## Assignment:
From the line with "forward p4 Hrd4 _." through the line with "simpl in Hlen.", repeat the entries verbatim, both end lines included, and add nothing.

[Data items]
§

(* ===== verification/MemsocketCall.v ===== *)
(** * Calls over the wire ([test/src/home.rs], [test_home_call])

    The last of the scenarios in the second mode of the tests: the call goes
    through its stages ([RemoteCalls.v]) while the program waits for it.  With it
    all scenarios pass. *)

From S2P Require Import Prelude Errors External Storage Protocol Crypto Relation Capnp.
From S2P Require Import HomeServer HomeInvariants HomeServerProps Rpc RpcStreams Reactor Process ProcessProps.
From S2P Require Import Config Startup Composition Scenarios Memsocket RemoteCalls.
From stdpp Require Import relations.

#[local] Arguments kv_get : simpl never.
#[local] Arguments kv_set : simpl never.

Section calls.
Context {BC : Bincode} {MH : Multihash} {ED : Ed25519} {Chans : Type} {CH : Channels ChanMsg Chans}
        {MHL : MultihashLaws} {EDL : Ed25519Laws} {CHL : ChannelsLaws ChanMsg Chans}
        {open : SinkId → Chans → Prop} {KO : KeepsOpen (Msg:=ChanMsg) open}
        {live : OneshotId → Chans → Prop} {KL : KeepsLive (Msg:=ChanMsg) live}.
Abbreviation P :=
  (HomeProcess (InMemoryStore ProfileId Profile) (InMemoryStore ProfileId OwnProfile) Chans).
Context (debug : ProtoError → string) (debug_reg : OwnProfile * ProtoError → string)
        (show : CapnpError → string).
Abbreviation Remote := (Prog P).
Abbreviation mode := (memsocket_mode debug debug_reg).
Abbreviation wired := (wired (open:=open) (live:=live)).
Abbreviation ends := (ends (poll_task show)).
Implicit Types (p : P).

(** A frame goes over two loops. *)
Lemma frame_passes p i routes quiet s u t frame :
  handling (open:=open) (live:=live) None p i routes (s :: quiet) [] → s ∉ quiet →
  (s, u) ∈ routes → (u, t) ∈ routes →
  ends (λ _ p1, ends (λ _ p2, handling (open:=open) (live:=live) None p2 i routes quiet [])
                  (expect_frame (TM:=mode) t frame) p1)
    (send_frame (TestMode:=mode) s frame) p.
Proof.
  intros Hh Hs R1 R2. apply wired_perform; [apply Hh|]. intros p1 [Hw1 Hp1].
  apply (handling_progress _ _ p1) in Hh; [|done..]. destruct Hh as [_ Hr Hq _].
  destruct (frames_sent s [frame] p1 [] Hw1 (Hq s ltac:(by left))) as (p2 & Hsend & Hw2 & He & Hk & Hl).
  rewrite <- (app_nil_r (loops p1)) in Hl.
  exists tt, p2. split.
  { cbn [send_frames] in Hsend. destruct (env_send s _ p1) as [[[]|] p3]; [|done]. by injection Hsend as <-. }
  assert (handling (open:=open) (live:=live) None p2 i routes quiet []) as Hh2.
  { split; [done| | |by intros o ?%elem_of_nil].
    - intros s0 t0 H. by eapply route_grow, Hr.
    - intros t0 H. eapply entrance_grow; [done|exact Hl| |done|apply Hq; by right].
      by intros ->%list_elem_of_singleton. }
  unfold expect_frame. apply ends_bind. eapply next_message_due; [done| |].
  { eapply (due_over p2 s u t); [exact He|apply Hh2..]; done. }
  intros p3 Hl3. unfold assert_eq, assert_that. rewrite bool_decide_true by done. apply ends_done.
  eapply handling_progress; [apply Hl3|apply Hl3|done].
Qed.

Lemma frames_exchanged_remote p i routes s u t s' u' t' banana orange :
  handling (open:=open) (live:=live) None p i routes [s; s'] [] → s ≠ s' →
  (s, u) ∈ routes → (u, t) ∈ routes → (s', u') ∈ routes → (u', t') ∈ routes →
  ends (λ _ _, True)
    (_ ← send_frame (TestMode:=mode) s banana; _ ← expect_frame (TM:=mode) t banana;
     _ ← send_frame (TestMode:=mode) s' orange; expect_frame (TM:=mode) t' orange) p.
Proof.
  intros Hh Hne R1 R2 R3 R4.
  apply ends_bind. eapply ends_weaken; [apply (frame_passes p i routes [s'] s u); [done|set_solver|done..]|].
  intros ? p1 H1. apply ends_bind. eapply ends_weaken; [exact H1|]. intros ? p2 Hh2.
  apply ends_bind. eapply ends_weaken; [apply (frame_passes p2 i routes [] s' u'); [done|set_solver|done..]|].
  intros ? p3 H3. eapply ends_weaken; [exact H3|done].
Qed.

(** ** The test *)

Abbreviation step := (task_step (poll_task show)).

(** The callee expects calls, and the caller may make one. *)
Record ready p i conn relation callee app calls listener (quiet : list SinkId) : Prop := mkReady
  { rd_handling : handling (open:=open) (live:=live) None p i [] quiet [];
    rd_callee : expects_calls p callee app i 0 calls listener;
    rd_caller : may_call p conn relation callee;
    rd_listener : received listener p = [] }.

Lemma ready_later p p' i conn relation callee app calls listener quiet :
  later (open:=open) (live:=live) p p' →
  ready p i conn relation callee app calls listener quiet → ready p' i conn relation callee app calls listener quiet.
Proof.
  intros [Hw Hp] [Hh [H1 H2 H3] Hm Hr]. destruct (pg_node _ _ Hp) as (ts & c & Hn).
  destruct (pg_calls _ _ Hp i _ H3 eq_refl) as [Hi Hrec]. unfold may_call in *. split.
  - by eapply handling_progress.
  - by split; rewrite ?Hn.
  - unfold may_call. by rewrite Hn.
  - by rewrite Hrec.
Qed.

Lemma channel_made (post : SinkId → P → Prop) p i conn relation callee app calls listener quiet :
  ready p i conn relation callee app calls listener quiet →
  (∀ t p', ready p' i conn relation callee app calls listener (t :: quiet) → t ∉ quiet → post t p') →
  ends post (app_channel (TestMode:=mode) 1) p.
Proof.
  intros Hrd Hpost. apply wired_perform; [apply Hrd|]. intros p' Hl. eapply ready_later in Hrd; [|done].
  destruct Hrd as [Hh [H1 H2 H3] Hm Hr]. cbn [env_channel process_env]. unfold with_chans.
  destruct (mpsc_channel 1 (chans (node p'))) as [t c] eqn:Hc.
  destruct (handling_channel _ _ _ _ _ _ 1 t c Hh Hc) as (Hh' & Ht & Hk).
  eexists t, _. split; [done|]. apply Hpost; [|done]. split; [done|by split|done|].
  rewrite (kp_received _ _ _ _ Hk); [done| |apply not_elem_of_nil].
  apply (wb_open _ _ (hd_wired _ _ _ _ _ _ Hh) i _ H3). by right.
Qed.

(** The callee takes the call it is offered. *)
Lemma take_call_remote (post : SinkId → P → Prop) p i calls listener cl to_caller ms routes quiet forward :
  cr_to_caller (call_request cl) = Some to_caller → ms !! 0 = Some (CallMsg (Ok cl)) → length ms = 1 →
  to_caller ∉ quiet → forward ∈ quiet →
  offering (open:=open) (live:=live) i 0 calls listener cl to_caller [] ms routes quiet p →
  (∀ t one p', answered (open:=open) (live:=live) i 0 calls listener cl to_caller [] ms routes [] t one forward p' →
     post t p') →
  ends post (take_call (TM:=mode) listener (rp_relation_type (cr_relation (call_request cl)))
               (cr_init_payload (call_request cl)) forward) p.
Proof.
  intros Hcaller Hnew Hlast Hq Hf Hof Hpost. unfold take_call. apply ends_bind.
  apply (ends_inevitably _ _ _ _ p (step_decided show) (offering_leads show i 0 calls listener cl to_caller [] ms
    routes quiet Hcaller Hnew Hlast Hq p Hof)).
  - intros p' (t & one & Hd).
    by rewrite (lp_offers _ _ _ _ _ (od_loop _ _ _ _ _ _ _ _ _ _ _ _ _ Hd) listener eq_refl).
  - intros p' m p'' Hs Hr.
    destruct (offering_steps show i 0 calls listener cl to_caller [] ms routes quiet Hcaller Hnew Hlast Hq p p' Hof Hs)
      as [Ho|(t & one & Hd)].
    { by rewrite (lp_offers _ _ _ _ _ (of_loop _ _ _ _ _ _ _ _ _ _ _ Ho) listener eq_refl) in Hr. }
    rewrite (lp_offers _ _ _ _ _ (od_loop _ _ _ _ _ _ _ _ _ _ _ _ _ Hd) listener eq_refl) in Hr.
    injection Hr as <- <-. apply ends_done. cbn beta iota. do 2 (apply ends_assert_eq; [done|]).
    apply ends_bind. apply wired_perform; [apply Hd|]. intros p2 Hl2.
    eexists _, _. split; [reflexivity|]. apply ends_done, (Hpost t one).
    eapply callee_answers_with; [by eapply offered_later|done|by intros u ?%elem_of_nil].
Qed.

(** The answer reaches the caller, and frames go both ways. *)
Lemma call_finishes p i calls listener cl to_caller ms backwards t one forward banana orange :
  cr_to_caller (call_request cl) = Some to_caller → ms !! 0 = Some (CallMsg (Ok cl)) → length ms = 1 →
  answered (open:=open) (live:=live) i 0 calls listener cl to_caller [] ms [(to_caller, backwards)] [] t one forward p →
  ends (λ _ _, True)
    (answered ← call_finished (TestMode:=mode) (call_sender cl);
     forward_sink ← expect (TM:=mode) answered;
     _ ← send_frame (TestMode:=mode) forward_sink banana; _ ← expect_frame (TM:=mode) forward banana;
     _ ← send_frame (TestMode:=mode) t orange; expect_frame (TM:=mode) backwards orange) p.
Proof.
  intros Hcaller Hnew Hlast Ha. pose proof (not_elem_of_nil to_caller) as Hq. apply ends_bind.
  apply (ends_inevitably _ _ _ _ p (step_decided show) (answered_leads show i 0 calls listener cl to_caller [] ms
    _ [] Hcaller Hnew Hlast Hq t one forward p Ha)).
  - intros p' (back & Hret). destruct (caller_gets_answer debug i 0 calls listener cl to_caller [] ms _ []
      Hcaller Hnew Hlast Hq t one forward back p' TimerRunning Hret) as (front & p2 & Hpoll & _). by rewrite Hpoll.
  - intros p' m p'' Hs Hr.
    destruct (answered_steps show i 0 calls listener cl to_caller [] ms _ [] Hcaller Hnew Hlast Hq t one forward
      p p' Ha Hs) as [Ho|(back & Hret)].
    { pose proof (hd_unanswered _ _ _ _ _ _ (an_handling _ _ _ _ _ _ _ _ _ _ _ _ _ _ Ho) (call_sender cl)
        ltac:(by left)) as [_ Hnr _]. unfold poll_call, poll_answer in Hr. by rewrite Hnr in Hr. }
    destruct (caller_gets_answer debug i 0 calls listener cl to_caller [] ms _ []
      Hcaller Hnew Hlast Hq t one forward back p' TimerRunning Hret) as (front & p2 & Hpoll & Hh & Hne).
    rewrite Hpoll in Hr. injection Hr as <- <-. apply ends_done.
    change (ends (λ _ _, True)
      (_ ← send_frame (TestMode:=mode) front banana; _ ← expect_frame (TM:=mode) forward banana;
       _ ← send_frame (TestMode:=mode) t orange; expect_frame (TM:=mode) backwards orange) p2).
    apply (frames_exchanged_remote p2 i _ front back forward t to_caller backwards _ _ Hh); set_solver.
Qed.

Lemma call_passes_remote home s1 k2 own s2 c :
  genuine s1 → generate_persona k2 = Returns (own, s2) → signer_profile_id s1 ≠ signer_profile_id s2 →
  ends (λ _ _, True) (test_home_call (M:=Remote) (TM:=mode) k2 (client_of home s1)) (memsocket_start c).
Proof.
  intros Hs1 Hk2 Hne. destruct (generate_persona_genuine _ _ _ Hk2) as [_ Hs2].
  unfold test_home_call. eapply (two_registered_remote (open:=open) (live:=live) _ _ _ _ home s1 s2 own k2 (λ own1 _ _, _)); [done..|].
  intros own1 pr1 own2 pr2 p R1 R2 Hw Hd Hl Hq Htc.
  destruct Hq as (Hv & Hs & Hh & Hn & _), Htc as (_ & G1 & _).
  destruct (genuine_pairing "friend" s2 s1 Hs2 Hs1 (not_eq_sym Hne)) as (proof & Hsign & Hty & Hp & _ & Hval & _).
  cbv zeta. apply ends_bind, (login_remote (open:=open) (live:=live) _ _ _ _ home s1 own1 pr1 p R1 G1); [by rewrite Hs|done|done|].
  destruct R1 as [Id1 Key1 _ _ _]. set (w1 := logged_in home s1 (node p)).
  destruct (at_rest_same p w1 Hw Hd eq_refl eq_refl) as [Hw1 _]. rewrite Hn.
  set (ctx1 := context (home_connection (client_of home s1))). set (app := mkApplicationId "chat").
  (* the application checks in *)
  apply ends_bind, wired_perform; [done|]. intros p2 Hl2. destruct (pg_node _ _ (proj2 Hl2)) as (ts2 & c2 & N2).
  destruct (checks_in p2 (signer_profile_id s1) 0 (HomeSessionServer_new ctx1) app [])
    as (listener & calls & c3 & p3 & E & Hh3 & Hec3 & Hrec3 & N3 & _); [apply Hl2|rewrite N2; simpl; by rewrite G1| | |done
    |by intros t ?%elem_of_nil|]; [by rewrite N2; simpl; rewrite Hn, lookup_insert_eq..|].
  eexists _, p3. split; [exact (f_equal Returns E)|].
  cbv beta. rewrite Id1. change (my_own_signer (client_of home s2)) with s2.
  change (my_own_signer (client_of home s1)) with s1. eapply ends_check; [by rewrite Hsign|].
  set (conn := home_connection (client_of home s2)).
  assert (ready p3 (length (loops p2)) conn proof (signer_profile_id s1) app calls listener []) as Hrd.
  { split; [done|done| |done]. split; [done|]. intros own3 Hown3.
    rewrite N3, N2 in Hown3 |- *. simpl in Hown3 |- *. rewrite G1 in Hown3. injection Hown3 as <-.
    by rewrite Hv, Id1, Key1. }
  (* the channels of the two, and the call *)
  apply ends_bind, (channel_made _ _ _ _ _ _ _ _ _ _ Hrd). intros forward p4 Hrd4 _.
  apply ends_bind, (channel_made _ _ _ _ _ _ _ _ _ _ Hrd4). intros backwards p5 Hrd5 Hb.
  rewrite <- Hty. set (req := mkCallRequest _ _ _).
  apply ends_bind, wired_perform; [apply Hrd5|]. intros p6 Hl6.
  destruct (ready_later _ _ _ _ _ _ _ _ _ _ Hl6 Hrd5) as [Hh6 Hec6 Hm6 Hr6].
  destruct (call_starts debug p6 conn app req backwards _ _ 0 calls listener [forward] Hh6 Hb Hec6 Hm6 eq_refl)
    as (t & chan & p7 & Hstart & Hof & Ht).
  eexists chan, p7. split; [by rewrite Hstart|]. set (cl := Call_new (with_caller req t) chan) in *.
  assert (received calls p6 = []) as Hcalls.
  { pose proof (wired_ok _ (hd_wired _ _ _ _ _ _ Hh6) _ _ (ec_loop _ _ _ _ _ _ _ Hec6)) as Hlen.
    simpl in Hlen. by destruct (received calls p6). }
  rewrite Hr6, Hcalls in Hof.
  apply ends_bind, (take_call_remote _ p7 _ calls listener cl t [CallMsg (Ok cl)] _ [forward] forward eq_refl eq_refl eq_refl Ht
    ltac:(by left) Hof).
  intros t2 one p8 Ha. exact (call_finishes p8 _ calls listener cl t [CallMsg (Ok cl)] backwards t2 one forward _ _ eq_refl eq_refl eq_refl Ha).
Qed.

(** ** Theorem *)

(** C13: the scenarios through the remote home: for every home key and every two
    client keys that make signers with different profile ids, the same tests pass
    when client and home talk through proxies and dispatchers over a connection
    in memory.  Whatever order the reactor chooses for the loops that carry
    events, calls and frames, no assertion fails, nothing panics, no run goes on
    for ever, and no run waits for what never comes. *)
Theorem scenarios_pass_remote home_key node k1 own1 s1 k2 own2 s2 c :
  Ed25519Signer_new home_key = Returns (Ok node) →
  generate_persona k1 = Returns (own1, s1) → generate_persona k2 = Returns (own2, s2) →
  eds_profile_id node ≠ signer_profile_id s1 → signer_profile_id s1 ≠ signer_profile_id s2 →
  let test_passes test :=
    passes (poll_task show) (memsocket_test debug debug_reg home_key k1 test) (memsocket_start c) in
  test_passes (test_home_register (TM:=mode))
  ∧ test_passes (test_home_claim (TM:=mode))
  ∧ test_passes (test_home_login (TM:=mode))
  ∧ test_passes (test_home_events (TM:=mode) k2)
  ∧ test_passes (test_home_call (TM:=mode) k2).
Proof.
  intros Hhome Hk1 Hk2 Hne1 Hne2 test_passes.
  assert (genuine (Ed25519Signer_signer node)) as Hh by by apply own_signer_validates in Hhome.
  destruct (generate_persona_genuine _ _ _ Hk1) as [_ Hs1].
  assert (∀ test, ends (λ _ _, True) (test (client_of (Ed25519Signer_signer node) s1)) (memsocket_start c) →
                  test_passes test) as Hdo.
  { intros test Ht. apply (ends_passes _ (λ _ _, True)). unfold memsocket_test, set_up_and_test.
    eapply ends_check; [cbn; rewrite Hhome; reflexivity|].
    destruct (start_at_rest (open:=open) (live:=live) c) as [Hw Hd].
    by eapply ends_bind, new_client_remote. }
  split_and!; apply Hdo.
  - by apply (register_passes_remote (open:=open) (live:=live)).
  - by apply (claim_passes_remote (open:=open) (live:=live)).
  - by apply (login_passes_remote (open:=open) (live:=live)).
  - by eapply (events_pass_remote (open:=open) (live:=live)).
  - by eapply call_passes_remote.
Qed.

End calls.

§

## Exercise answer:
  apply ends_bind, (channel_made _ _ _ _ _ _ _ _ _ _ Hrd). intros forward p4 Hrd4 _.
  apply ends_bind, (channel_made _ _ _ _ _ _ _ _ _ _ Hrd4). intros backwards p5 Hrd5 Hb.
  rewrite <- Hty. set (req := mkCallRequest _ _ _).
  apply ends_bind, wired_perform; [apply Hrd5|]. intros p6 Hl6.
  destruct (ready_later _ _ _ _ _ _ _ _ _ _ Hl6 Hrd5) as [Hh6 Hec6 Hm6 Hr6].
  destruct (call_starts debug p6 conn app req backwards _ _ 0 calls listener [forward] Hh6 Hb Hec6 Hm6 eq_refl)
    as (t & chan & p7 & Hstart & Hof & Ht).
  eexists chan, p7. split; [by rewrite Hstart|]. set (cl := Call_new (with_caller req t) chan) in *.
  assert (received calls p6 = []) as Hcalls.
  { pose proof (wired_ok _ (hd_wired _ _ _ _ _ _ Hh6) _ _ (ec_loop _ _ _ _ _ _ _ Hec6)) as Hlen.
    simpl in Hlen. by destruct (received calls p6). }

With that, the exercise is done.